Below this line is a set of entries; quote exactly the lines from the line that contains "predicates, Qt's date" to the line that contains "Definition INT64_MIN : Z := - 2 ^ 63.", both lines included.

--------------------

(** * The LXD image vault of multipass

    A shallow embedding of [src/platform/backends/lxd/lxd_vm_image_vault.cpp]
    and the properties its specification states about it.

    Conventions of the embedding:
    - [QString] and [std::string] are both [string]; [toStdString] and
      [fromStdString] are the identity (the text is taken to be valid UTF-8);
    - a [QJsonObject] is a [gmap string QJsonValue];
    - every effect of the vault goes through one state-and-exception monad
      [M]; its state holds the state of the outside world and the record, in
      the order they happen, of the requests on the LXD socket, the calls of
      the progress monitor, the log lines and the sleeps;
    - the polling loop, which the source writes [while (true)], takes a
      number of turns it may make at most ([fuel]) and ends in [OutOfFuel]
      when they are used up;
    - a time point of the system clock is its count of nanoseconds since
      the epoch, a 64-bit signed integer whose arithmetic wraps around;
    - the collaborators that live outside the file (the LXD transport
      [lxd_request], the monitor callback, the system clock, the platform
      predicates, Qt's date parser) are parameters of the model. *)

From Stdlib Require Import QArith Ascii String.
From stdpp Require Import gmap strings list fin_maps.

Set Warnings "-register-all".
Local Open Scope string_scope.
Local Open Scope Z_scope.

(** ** Machine integers *)

Definition INT_MIN : Z := - 2 ^ 31.
Definition INT_MAX : Z := 2 ^ 31 - 1.

Definition fits_int (z : Z) : bool := (INT_MIN <=? z) && (z <=? INT_MAX).

Definition INT64_MIN : Z := - 2 ^ 63.
Definition INT64_MAX : Z := 2 ^ 63 - 1.

(** What a 64-bit signed integer holds when the exact result of an operation
    is [z]: the representative of [z] modulo [2 ^ 64] in the range of the
    type. *)
Definition wrap64 (z : Z) : Z := (z + 2 ^ 63) mod 2 ^ 64 - 2 ^ 63.

(** ** [std::chrono]

    A [system_clock::time_point] and the durations it is compared with are
    counts of nanoseconds in a 64-bit signed integer (libstdc++, the library
    of the Linux hosts on which the LXD backend runs); a time point is
    modelled by its count since the epoch.  Conversions to that unit multiply
    in the 64-bit integer. *)

Module chrono.

Definition nanoseconds_in_millisecond : Z := 1000000.

Definition nanoseconds_in_day : Z := 86400000000000.

(** [system_clock::time_point(std::chrono::milliseconds(count))] *)
Definition time_point_of_milliseconds (count : Z) : Z :=
  wrap64 (count * nanoseconds_in_millisecond).

(** Modelled from the spec: the expiry period is a whole number of days
    ([days], a duration whose declaration is not among the sources); this is
    its conversion to the unit of the clock when it is added to a time
    point. *)
Definition nanoseconds_of_days (count : Z) : Z :=
  wrap64 (count * nanoseconds_in_day).

(** [time_point + duration] *)
Definition plus (t d : Z) : Z := wrap64 (t + d).

End chrono.

(** ** Characters and [QString] helpers *)

Module QChar.

Definition code (a : ascii) : Z := Z.of_nat (nat_of_ascii a).

(** [\d] without the Unicode-properties option: the ASCII digits. *)
Definition is_digit (a : ascii) : bool := (48 <=? code a) && (code a <=? 57).

(** [\s] without the Unicode-properties option: HT, LF, VT, FF, CR, space. *)
Definition is_space (a : ascii) : bool :=
  ((9 <=? code a) && (code a <=? 13)) || (code a =? 32).

Definition is_percent (a : ascii) : bool := code a =? 37.

Definition digit_value (a : ascii) : Z := code a - 48.

End QChar.

Module QStr.

Fixpoint take (n : nat) (s : string) : string :=
  match n, s with
  | S n', String a s' => String a (take n' s')
  | _, _ => ""
  end.

Fixpoint drop (n : nat) (s : string) : string :=
  match n, s with
  | S n', String _ s' => drop n' s'
  | _, _ => s
  end.

(** [QString::startsWith], case sensitive. *)
Definition startsWith (s pre : string) : bool := String.prefix pre s.

Fixpoint decimal_value (acc : Z) (s : string) : option Z :=
  match s with
  | "" => Some acc
  | String a s' =>
      if QChar.is_digit a
      then decimal_value (10 * acc + QChar.digit_value a) s'
      else None
  end.

Definition unsigned_value (s : string) : option Z :=
  match s with
  | "" => None
  | _ => decimal_value 0 s
  end.

(** [QString::toInt()] in base 10: the value when the text is an optionally
    signed decimal number that fits an [int], and 0 when the conversion
    fails. *)
Definition toInt (s : string) : Z :=
  let signed :=
    match s with
    | String "-" s' => (fun v : Z => - v) <$> unsigned_value s'
    | String "+" s' => unsigned_value s'
    | _ => unsigned_value s
    end in
  match signed with
  | Some v => if fits_int v then v else 0
  | None => 0
  end.

End QStr.

(** ** A backtracking matcher for the fragment of regular expressions the
       vault uses: a sequence of bounded, greedy repetitions of character
       classes, some of them capture groups. *)

Module QRegularExpression.

Record piece : Type := Piece {
  cls : ascii -> bool;
  rmin : nat;
  rmax : nat;
  captured : bool
}.
(** * NeuroPyxels [rtn/npix/io.py]: sync-channel decoding and raw binary access

    A shallow embedding of the array code of [io.py] together with the
    properties stated about it.  NumPy arrays are modelled by their shape
    and their elements in C (row-major) order; the NumPy primitives the
    source calls are modelled in [Module np] after their documented
    behaviour, the functions of [io.py] are then transcribed line by line
    on top of them. *)

From Stdlib Require Import ZArith List Lia Bool Ascii String QArith.
From Stdlib.Strings Require Import Byte.
From Stdlib.Sorting Require Import Sorted.
From Stdlib.Floats Require PrimFloat SpecFloat FloatOps.
From stdpp Require Import base option list gmap strings.

Local Close Scope Q_scope.
Local Open Scope Z_scope.

(** ** The NumPy fragment used by [io.py] *)

(** An n-dimensional integer array: its shape and its elements, flattened
    in C order.  Boolean arrays are kept as arrays of 0 and 1.  The
    element type stands for the integer dtypes NumPy combines with int64
    into int64 (the signed ones, and the unsigned ones up to 32 bits);
    the recordings hold int16. *)
Record ndarray : Type := mk_ndarray { shape : list nat; data : list Z }.

Module np.

Definition prod_shape (s : list nat) : nat := foldr Nat.mul 1%nat s.

(** A genuine array holds exactly as many elements as its shape says. *)
Definition wf (a : ndarray) : Prop := length (data a) = prod_shape (shape a).

Definition wfb (a : ndarray) : bool :=
  Nat.eqb (length (data a)) (prod_shape (shape a)).

(** [a.reshape(newshape)]: the elements stay, the shape changes.  One
    entry may be [-1] and is then inferred from the size; any other
    negative entry, two unknown entries, or a size mismatch raise. *)
Definition reshape (a : ndarray) (newshape : list Z) : option ndarray :=
  let size := Z.of_nat (length (data a)) in
  let unknown := List.filter (fun d => d =? -1) newshape in
  let known := List.filter (fun d => negb (d =? -1)) newshape in
  if existsb (fun d => d <? 0) known then None
  else
    let p := foldr Z.mul 1 known in
    match unknown with
    | [] =>
        if p =? size
        then Some (mk_ndarray (map Z.to_nat newshape) (data a))
        else None
    | [_] =>
        if p =? 0 then None
        else if size mod p =? 0
        then Some (mk_ndarray
                     (map (fun d => Z.to_nat (if d =? -1 then size / p else d))
                          newshape)
                     (data a))
        else None
    | _ => None
    end.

--------------------

#### Task response:
      predicates, Qt's date parser) are parameters of the model. *)

From Stdlib Require Import QArith Ascii String.
From stdpp Require Import gmap strings list fin_maps.

Set Warnings "-register-all".
Local Open Scope string_scope.
Local Open Scope Z_scope.

(** ** Machine integers *)

Definition INT_MIN : Z := - 2 ^ 31.
Definition INT_MAX : Z := 2 ^ 31 - 1.

Definition fits_int (z : Z) : bool := (INT_MIN <=? z) && (z <=? INT_MAX).

Definition INT64_MIN : Z := - 2 ^ 63.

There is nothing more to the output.